Diffamazione
Erano i tempi di Easy Money, l'indagine terremoto in seguito alla quale cadde la giunta Vignali. Parma (ne avrebbe volentieri fatto a meno) si ritrovò al centro dei riflettori: tanto che qualcuno prese un abbaglio. Ieri si è chiusa la causa civile che contrapponeva Giovanni Paolo Bernini, assessore alla Scuola in quel periodo, a La7. Motivo della contesa? Un servizio andato in onda durante un telegiornale, con questo titolo: «Ecco il filmato che incastra i quattro». Il contenuto riguardava la cessione di mazzette catturata da una telecamera nascosta, senza che comparissero volti.
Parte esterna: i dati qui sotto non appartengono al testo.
(** * Hartree-Fock pretraining (ferminet/pretrain.py): model and properties

    Part I is the model, in the layout of the Python module:
    - [Np]: the NumPy/JAX array operations the module calls (an array is a
      shape and a row-major buffer; reshape with one inferred dimension,
      basic slicing, concatenation along an axis, broadcasting);
    - [Reference]: [eval_orbitals] and [eval_slater], with the sign and
      log-determinant routine they call;
    - [Pretrain]: [loss_fn], [pretrain_step] as the replicas of a mapped
      axis run it, and the driver [pretrain_hartree_fock];
    - [Toy]: a small concrete system on which the model is run.

    Part II states and proves the properties; Part III adds further
    properties of the same functions.

    Floating-point numbers are idealised: array elements range over an
    ordered ring or field [R]; [exp] and [log] are uninterpreted. *)

Set Warnings "-all".
From HB Require Import structures.
From mathcomp Require Import boot order algebra.
From mathcomp Require Import ring.
From Stdlib Require Import String Lia.

Set Implicit Arguments.
Unset Strict Implicit.
Unset Printing Implicit Defensive.

Import GRing.Theory Num.Theory.

(** ** Python exceptions and fallible computations *)

Inductive exn : Type :=
| ValueError (msg : string)
| TypeError (msg : string)
| AttributeError (msg : string)
| IndexError (msg : string)
| LinAlgError (msg : string).

Inductive result (A : Type) : Type :=
| Ok (a : A)
| Raise (e : exn).

Arguments Ok {A} a.
Arguments Raise {A} e.
(* ===== verification/Prelude.v ===== *)
(** * A verification development of [src/karabiner.js]

    ** The program
    [src/karabiner.js] is a Node script that builds one JavaScript value,
    the configuration of the keyboard remapper Karabiner-Elements, and prints
    it: [JSON.stringify(document, null, 2)] followed by a newline, in one
    [process.stdout.write] (lines 350-363).  The value is assembled from
    - three combinators returning lists of mapping entries: [fromTo]
      (lines 7-18), [spaceFN] (20-86, a chord manipulator that turns a
      [SpaceFN] variable on, and a conditional one that reads it) and [swap]
      (88-90);
    - device descriptors built by spreading defaults and overriding fields:
      [DEVICE_DEFAULTS], [IDENTIFIER_DEFAULTS], [APPLE_INTERNAL],
      [REALFORCE], [YUBIKEY] (92-138);
    - two profiles: [VANILLA_PROFILE] (147-174), and [DEFAULT_PROFILE]
      (176-348), which spreads Vanilla, overrides five fields and holds five
      complex-modification rules (SpaceFN layer, Caps, Return, Tab, Shift).
    Karabiner-Elements, outside the repository, parses the text and runs the
    manipulators on key events (spec sections 1, 3 and 4).

    ** Files, in dependency order
    - [Prelude.v] (this file): the notation scope [kb_scope] ([+s+] for
      string append), the hint databases [kb] and [kb_simpl], the tactics
      [kb_cases], [kb_decide], [kb_eval], string-keyed association lists
      ([assoc_get], [assoc_set] = CreateDataProperty) with their laws and
      their refinement into stdpp's [gmap], and list and string lemmas.
    - [Json.v]: the values the program builds ([json]); object literals
      with spread ([obj_lit], [prop_step], [copy_data]) and array literals
      with spread ([arr_lit]) as ECMA-262 evaluates them.
    - [Combinators.v]: [fromTo], [set_variable], [spaceFN], [swap],
      literally; [simple_remap], the reading of a simple-modification list.
    - [Devices.v]: the five descriptor constants of lines 92-138.
    - [Profiles.v]: [PARAMETER_DEFAULTS], [VANILLA_FN_KEYS],
      [VANILLA_PROFILE], the five rules ([SPACEFN_RULE] ... [SHIFT_RULE]),
      [DEFAULT_PARAMETERS], [DEFAULT_SIMPLE_MODIFICATIONS] (the
      [simple_modifications] literal of lines 330-347), [DEFAULT_PROFILE].
    - [Stringify.v]: [JSON.stringify] with a number [space] argument
      ([JSON_stringify], [ser], [wrap], [quote_json_string],
      [number_to_string], [gap_of_space]), after ECMA-262.
    - [Parse.v]: a recursive-descent [JSON.parse] ([parse_json]) for the
      reader's side, escape sequences included, its fuel bound, and the
      round trip.
    - [Truncate.v]: the reader on a text cut short: a strict prefix of a
      printed array or object is rejected, so a prefix of the output reads
      as the value or not at all ([parse_json_prefix]).
    - [Minify.v]: [minify], a JSON lexer that drops the whitespace outside
      strings, the reference against which the indented printer is
      compared with the compact one.
    - [Document.v]: [GLOBAL], [DOCUMENT], [OUTPUT], and the write to
      standard output as an explicit state ([stdout_write], [main]): the
      stream is the text written so far and the number of bytes its reader
      still takes; a longer write is cut there and fails with [EPIPE].
    - [Schema.v]: the data model of spec section 3 as JSON types ([ty]),
      a checker [has_type] proved equivalent to a typing relation [typed]
      ([has_type_spec]), the types [KeyAction_ty] ... [Document_ty], and
      type preservation of object spread.
    - [Layer.v]: the part of the consumer runtime that spec sections 3 and
      4.3 describe (variable store, key and chord events, first match,
      [variable_if], [set_variable], [to_after_key_up]) as a step function
      [step], its iteration [run] (= [run_with step]), reachability
      [reachable]; and the layer of section 4.3 as an abstract table
      machine [layer_step], [layer_machine].

    ** What is proved
    - Literals (Json.v): an object literal refines a fold of [gmap] unions
      and insertions ([obj_lit_refines]) and keeps every key at its first
      definition ([obj_lit_keys]).
    - Combinators and devices: [swap] exchanges two keys ([swap_remap]),
      [fromTo] remaps one key ([fromTo_remap]), the Realforce descriptor
      remaps exactly the keys of [realforce_table] ([realforce_remap]).
    - Profiles: Default inherits every non-overridden field of Vanilla in
      place ([default_profile_inherits]); its parameters
      ([default_parameters]); its simple modifications send Caps Lock to
      Control and Escape to Caps Lock ([default_simple_remap]).
    - Output: every value whose objects have distinct keys, whatever its
      strings, is read back from its printed text for every indentation
      ([stringify_roundtrip]); indentation only adds whitespace:
      minifying [JSON.stringify(v, null, n)] gives [JSON.stringify(v)]
      ([minify_stringify]).  Lemmas of Document.v check that the document
      satisfies the conditions under which [ser] is JavaScript's printer
      (integers below 2^53, no array-index key, no string needing an
      escape).
    - Error path ([main_outcome]): whatever the reader of standard output
      takes before closing, the stream gains a prefix of the output, the
      exit status is 0 exactly when all of it got through, and the prefix
      reads as the document once the printed document is there (at worst
      the final newline is lost) and as a parse error before: a cut write
      never yields another configuration.
    - Types (Schema.v): spreading an object of a closed object type and
      overriding fields with values of their types keeps the type
      ([obj_lit_typed]); the Default profile is typed this way from Vanilla.
    - Behaviour (Layer.v): [spaceFN x y] implements the layer of spec 4.3
      for symbolic [x], [y] after any manipulators that leave its events
      alone ([spaceFN_layer]); it is strict about order: the chord pressed
      key-first, or released space-first, is left to the manipulators after
      it ([spaceFN_chord_strict]); the order of its two entries does not
      change any step, which answers the open question of spec section 9
      for the model ([spaceFN_order_irrelevant]); the SpaceFN pairs of any
      table are the table machine ([spaceFN_table_step]), so from every
      store and on every trace of events on layer keys the Default profile
      behaves as the machine over the table of lines 187-205
      ([default_layer_refines]); every reachable store is empty or holds
      [SpaceFN] alone, at 0 or 1, by rule induction
      ([reachable_store_shape]).
    - Findings, each backed by a lemma: key codes -, =, PageDown, PageUp
      break the key-code spelling ([nonconforming_key_codes]); the layer
      emits fast_forward where the F-row emits fastforward
      ([layer_number_row_vs_fn_row]); the SpaceFN chord window is 500 ms
      against a profile default of 50 ms, not the 1000 ms a comment states
      ([spacefn_threshold_vs_profile]); the Return rule emits
      [right_command] although described as Control
      ([return_rule_held_key]); [fromTo] writes [to] as one key action, not
      the sequence section 3 describes ([fromTo_not_mapping_entry]); the
      spec does not say what a chord released in the other order does, and
      read as the spec reads the option it leaves the layer on
      ([spaceFN_chord_strict]).

    ** Bounds and fuel
    Numbers are [Z]: the program writes only integers in [0, 2^53), checked
    of the document, for which JavaScript's Number::toString is the decimal
    numeral [number_to_string] prints.  [parse_value] takes fuel, and
    [parse_json] gives it the length of the text.  Every reader consumes
    input ([parse_value_len]), so fuel at least the length gives the
    result of the unbounded recursion ([parse_value_fuel]); each value
    consumes at least one character per unit of [json_size]
    ([json_size_le_length]), which is enough for the round trip and for
    the truncation lemmas, whose prefixes are read with the fuel of the
    whole text.  [run_with] is structural on the event list; every other
    definition is structural.

    ** Not modelled
    - Array-index keys, which JavaScript enumerates first: the document has
      none, so creation order is the enumeration order.
    - Characters beyond one byte: strings are one-byte characters, read as
      JavaScript's UTF-16 code units for ASCII; a [\u] escape of a code
      of 256 or more is rejected by the model's reader.
    - In the runtime: modifiers, [lazy], [to_if_alone], [to_if_held_down],
      timing of the chord window, device matching.  The runtime is outside
      the repository and spec section 1 puts it out of scope; section 3
      names these fields without their meaning, so a model of them would
      be invented rather than translated.  The theorems concern events
      they do not affect.
    - Node's module loading; of the operating system's stream, only the
      number of bytes the reader takes before closing is modelled (one
      write, cut there, failing with [EPIPE]; the exit status 1 is Node's
      behaviour on an unhandled stream error, not a line of the source);
      writes the stream splits but delivers whole are one write. *)

From stdpp Require Export base list gmap strings.
From Stdlib Require Export String ZArith.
Trasmesse con il logo della Guardia di finanza, le immagini avevano tutto il crisma dell'ufficialità: peccato, però che si riferissero a un'altra indagine (sempre a Parma) e Bernini non c'entrasse proprio niente, a differenza di quanto recitava il servizio giornalistico, nel quale si faceva il suo nome. «Un cuci e incolla evidente» commenta lui.
Era il 26 settembre del 2011, e a distanza di un commissariamento e tre giunte, Bernini, assistito dall'avvocato Gianluca Dallari, è stato riconosciuto vittima di diffamazione da parte de La7. Il giudice Marco Vittoria, della Seconda sezione civile del Tribunale di Parma ha condannato l'emittente a pagare 17.850 euro all'ex assessore di Forza Italia, oltre alle spese processuali.
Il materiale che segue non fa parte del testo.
(* ===== verification/Minify.v ===== *)
(** * Indentation only adds whitespace

    [JSON.stringify(v, null, 2)] and [JSON.stringify(v)] differ only by
    whitespace between tokens.  [minify] is the reference for that: it
    scans a text as a JSON lexer does, in one of three modes (outside a
    string, inside one, just after a backslash inside one), and drops the
    whitespace it meets outside strings.  [minify_stringify] shows that
    minifying the program's indented printer gives the compact printer,
    for every value and every indentation width. *)

From S2P Require Import Prelude Json Stringify Parse.
From Stdlib Require Import Ascii Decimal DecimalString DecimalPos.

(** ** The reference *)

Inductive lex_mode := Outside | Inside | Escaped.

Definition next_mode (m : lex_mode) (c : ascii) : lex_mode :=
  match m with
  | Outside => if nat_of_ascii c =? 34 then Inside else Outside
  | Inside => if nat_of_ascii c =? 34 then Outside else if nat_of_ascii c =? 92 then Escaped else Inside
  | Escaped => Inside
  end.

Fixpoint mode_after (m : lex_mode) (s : string) : lex_mode :=
  match s with
  | EmptyString => m
  | String c r => mode_after (next_mode m c) r
  end.

Fixpoint minify_from (m : lex_mode) (s : string) : string :=
  match s with
  | EmptyString => EmptyString
  | String c r =>
      match m with
      | Outside => if is_ws c then minify_from Outside r else String c (minify_from (next_mode m c) r)
      | _ => String c (minify_from (next_mode m c) r)
      end
  end.

Definition minify (s : string) : string := minify_from Outside s.

(** A text that a lexer leaves outside any string, and that [minify]
    leaves unchanged. *)
Definition token (s : string) : Prop := minify s = s ∧ mode_after Outside s = Outside.

(** ** Laws of the lexer *)

Definition closed (s : string) : Prop := mode_after Outside s = Outside.

Lemma ws_next c : is_ws c = true → next_mode Outside c = Outside.
Proof.
  unfold is_ws, next_mode. rewrite !orb_true_iff, !Nat.eqb_eq. intros [[[H|H]|H]|H]; by rewrite H.
Qed.

Lemma mode_after_app m a b : mode_after m (a +s+ b) = mode_after (mode_after m a) b.
Proof. revert m. induction a as [|c a IH]; intros m; [done|]. apply IH. Qed.

Lemma minify_from_app m a b :
  minify_from m (a +s+ b) = minify_from m a +s+ minify_from (mode_after m a) b.
Proof.
  revert m. induction a as [|c a IH]; intros m; [done|]. rewrite sapp_cons.
  destruct m; cbn [minify_from mode_after]; rewrite ?IH, ?sapp_cons; try done.
  destruct (is_ws c) eqn:Hc; [by rewrite ws_next|by rewrite sapp_cons].
Qed.

Lemma minify_app a b : closed a → minify (a +s+ b) = minify a +s+ minify b.
Proof. unfold minify, closed. intros Ha. by rewrite minify_from_app, Ha. Qed.

Lemma closed_app a b : closed a → closed b → closed (a +s+ b).
Proof. unfold closed. intros Ha Hb. by rewrite mode_after_app, Ha. Qed.

Lemma ws_minify w : ws w → minify w = EmptyString ∧ closed w.
Proof.
  unfold ws, minify, closed. induction w as [|c w IH]; [done|]. cbn [string_forall].
  intros [Hc Hw]%andb_true_iff. cbn [minify_from mode_after]. rewrite Hc, ws_next by done. by apply IH.
Qed.

(** Characters that are neither whitespace nor a quote pass through. *)
Definition bare (c : ascii) : bool := negb (is_ws c) && negb (nat_of_ascii c =? 34).

Lemma bare_token s : string_forall bare s = true → minify s = s ∧ closed s.
Proof.
  unfold minify, closed. induction s as [|c s IH]; [done|]. cbn [string_forall].
  intros [Hc Hs]%andb_true_iff. unfold bare in Hc. apply andb_true_iff in Hc as [H1 H2].
  apply negb_true_iff in H1, H2. cbn. rewrite H1, H2. destruct (IH Hs) as [-> ->]. done.
Qed.

Lemma uint_bare u : string_forall bare (NilEmpty.string_of_uint u) = true.
Proof. induction u; cbn [NilEmpty.string_of_uint string_forall]; by rewrite ?IHu. Qed.

Lemma number_bare z : string_forall bare (number_to_string z) = true.
Proof.
  unfold number_to_string. destruct z as [|p|p]; cbn [Z.to_int NilZero.string_of_int]; [done|..];
    rewrite nilzero_uint by apply Unsigned.to_uint_nonnil; [|cbn [string_forall]]; by rewrite uint_bare.
Qed.

(** Inside a string, every escape [QuoteJSONString] writes keeps the lexer
    inside it: a quote or backslash is always preceded by a backslash. *)
Lemma escape_char_inside c :
  minify_from Inside (escape_char c) = escape_char c ∧ mode_after Inside (escape_char c) = Inside.
Proof. destruct c as [[] [] [] [] [] [] [] []]; vm_compute; split; reflexivity. Qed.

Lemma escape_string_inside s :
  minify_from Inside (escape_string s) = escape_string s ∧ mode_after Inside (escape_string s) = Inside.
Proof.
  induction s as [|c s [IH1 IH2]]; [done|]. cbn [escape_string].
  destruct (escape_char_inside c) as [H1 H2].
  by rewrite minify_from_app, mode_after_app, H1, H2, IH1, IH2.
Qed.

Lemma quote_token s : minify (quote_json_string s) = quote_json_string s ∧ closed (quote_json_string s).
Proof.
  unfold minify, closed, quote_json_string. destruct (escape_string_inside s) as [H1 H2].
  rewrite !minify_from_app, !mode_after_app. change (mode_after Outside dquote) with Inside.
  rewrite H1, H2. done.
Qed.

Lemma minify_join w1 parts :
  ws w1 → Forall closed parts →
  minify (join ("," +s+ w1) parts) = join "," (map minify parts) ∧ closed (join ("," +s+ w1) parts).
Proof.
  intros Hw. destruct (ws_minify w1 Hw) as [M1 C1].
  induction 1 as [|p ps Hp Hps IH]; [done|]. destruct ps as [|q ps]; [done|].
  destruct IH as [IH1 IH2].
  rewrite join_cons by done. change (map minify (p :: q :: ps)) with (minify p :: map minify (q :: ps)).
  rewrite (join_cons ",") by done. assert (Hc : closed ",") by reflexivity.
  rewrite !minify_app, M1, IH1 by (repeat apply closed_app; done).
  split; [done|]. by repeat apply closed_app.
Qed.

Lemma minify_wrap o c gap sb ind parts :
  ws sb → ws ind → minify o = o → closed o → minify c = c → closed c → Forall closed parts →
  minify (wrap o c gap sb ind parts) = o +s+ join "," (map minify parts) +s+ c ∧
  closed (wrap o c gap sb ind parts).
Proof.
  intros Hsb Hind Mo Co Mc Cc Hparts.
  destruct (wrap_ws o c gap sb ind parts Hsb Hind) as (w0 & w1 & w2 & Hw0 & Hw1 & Hw2 & ->).
  destruct (minify_join w1 parts Hw1 Hparts) as [MJ CJ].
  destruct (ws_minify w0 Hw0) as [M0 C0], (ws_minify w2 Hw2) as [M2 C2].
  rewrite !minify_app by (repeat apply closed_app; done). rewrite Mo, M0, MJ, M2, Mc.
  split; [done|]. by repeat apply closed_app.
Qed.

Lemma minify_member gap : minify (member_sep gap) = ":" ∧ closed (member_sep gap).
Proof. by destruct (member_sep_cases gap) as [-> | ->]. Qed.

Lemma minify_parts {A} (f g : A → string) l :
  Forall (λ x, minify (f x) = g x ∧ closed (f x)) l →
  map minify (map f l) = map g l ∧ Forall closed (map f l).
Proof.
  induction 1 as [|x l [H1 H2] Hl [IH1 IH2]]; [done|]. cbn [map]. rewrite H1, IH1.
  split; [done|]. by constructor.
Qed.

Section minify_ser.
Context (gap : string) (Hgap : ws gap).

Lemma minify_ser v : ∀ ind, ws ind → minify (ser gap ind v) = ser "" "" v ∧ closed (ser gap ind v).
Proof.
  induction v as [| [] | z | s | l IH | o IH] using json_ind; intros ind Hind;
    try (split; reflexivity).
  - apply bare_token, number_bare.
  - apply quote_token.
  - destruct l as [|x l]; [split; reflexivity|]. cbn [ser].
    destruct (minify_parts (ser gap (ind +s+ gap)) (ser "" "") (x :: l)) as [P1 P2].
    { refine (Forall_impl _ _ _ IH _). intros y Hy. apply Hy. auto with kb. }
    rewrite sapp_nil_l. destruct (minify_wrap "[" "]" gap ind (ind +s+ gap) (map (ser gap (ind +s+ gap)) (x :: l)))
      as [W1 W2]; try (reflexivity || assumption || auto with kb).
    rewrite W1, P1. done.
  - destruct o as [|kv o]; [split; reflexivity|]. cbn [ser].
    set (f := λ kv : string * json, quote_json_string kv.1 +s+ member_sep gap +s+ ser gap (ind +s+ gap) kv.2).
    destruct (minify_parts f (λ kv, quote_json_string kv.1 +s+ ":" +s+ ser "" "" kv.2) (kv :: o)) as [P1 P2].
    { refine (Forall_impl _ _ _ IH _). intros y Hy. subst f. cbn beta.
      destruct (quote_token y.1) as [Q1 Q2], (minify_member gap) as [S1 S2], (Hy (ind +s+ gap)) as [V1 V2];
        auto with kb.
      rewrite !minify_app, Q1, S1, V1 by assumption.
      split; [done|]. apply closed_app; [done|]. by apply closed_app. }
    rewrite sapp_nil_l. destruct (minify_wrap "{" "}" gap ind (ind +s+ gap) (map f (kv :: o))) as [W1 W2];
      try (reflexivity || assumption || auto with kb).
    rewrite W1, P1. done.
Qed.
End minify_ser.

(** ** Properties *)

(** C6: Equivalence with the compact printer: removing the whitespace
    outside strings from [JSON.stringify(v, null, space)] gives exactly
    [JSON.stringify(v)], for every value and every indentation width;
    indentation only adds whitespace between tokens. *)
Theorem minify_stringify v space : minify (JSON_stringify v space) = JSON_stringify v 0.
Proof. apply (minify_ser _ (ws_spaces _) v "" ws_nil). Qed.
«Ad avvisarmi - racconta Bernini, che in questi giorni ha dato alle stampe il suo ultimo libro “Colpo al sistema” - furono amici che abitavano in un'altra città. Il telegiornale venne diffuso a livello nazionale e procurò un danno gravissimo alla mia reputazione. I miei avvocati chiamarono, e il filmato non andò più in onda. Poco dopo, sparì anche da internet. Però ormai il danno era stato fatto».
Bernini, che sempre sul caso Esasy Money, ha in atto un ricorso alla Corte europea di giustizia di Strasburgo, ricorda inoltre di aver evitato di denunciare altri per diffamazione («Mi accusarono di tutto e di più in quel periodo»). «Ma quando si tocca la dignità delle persone - sottolinea - bisogna rispettare ancora di più la verità».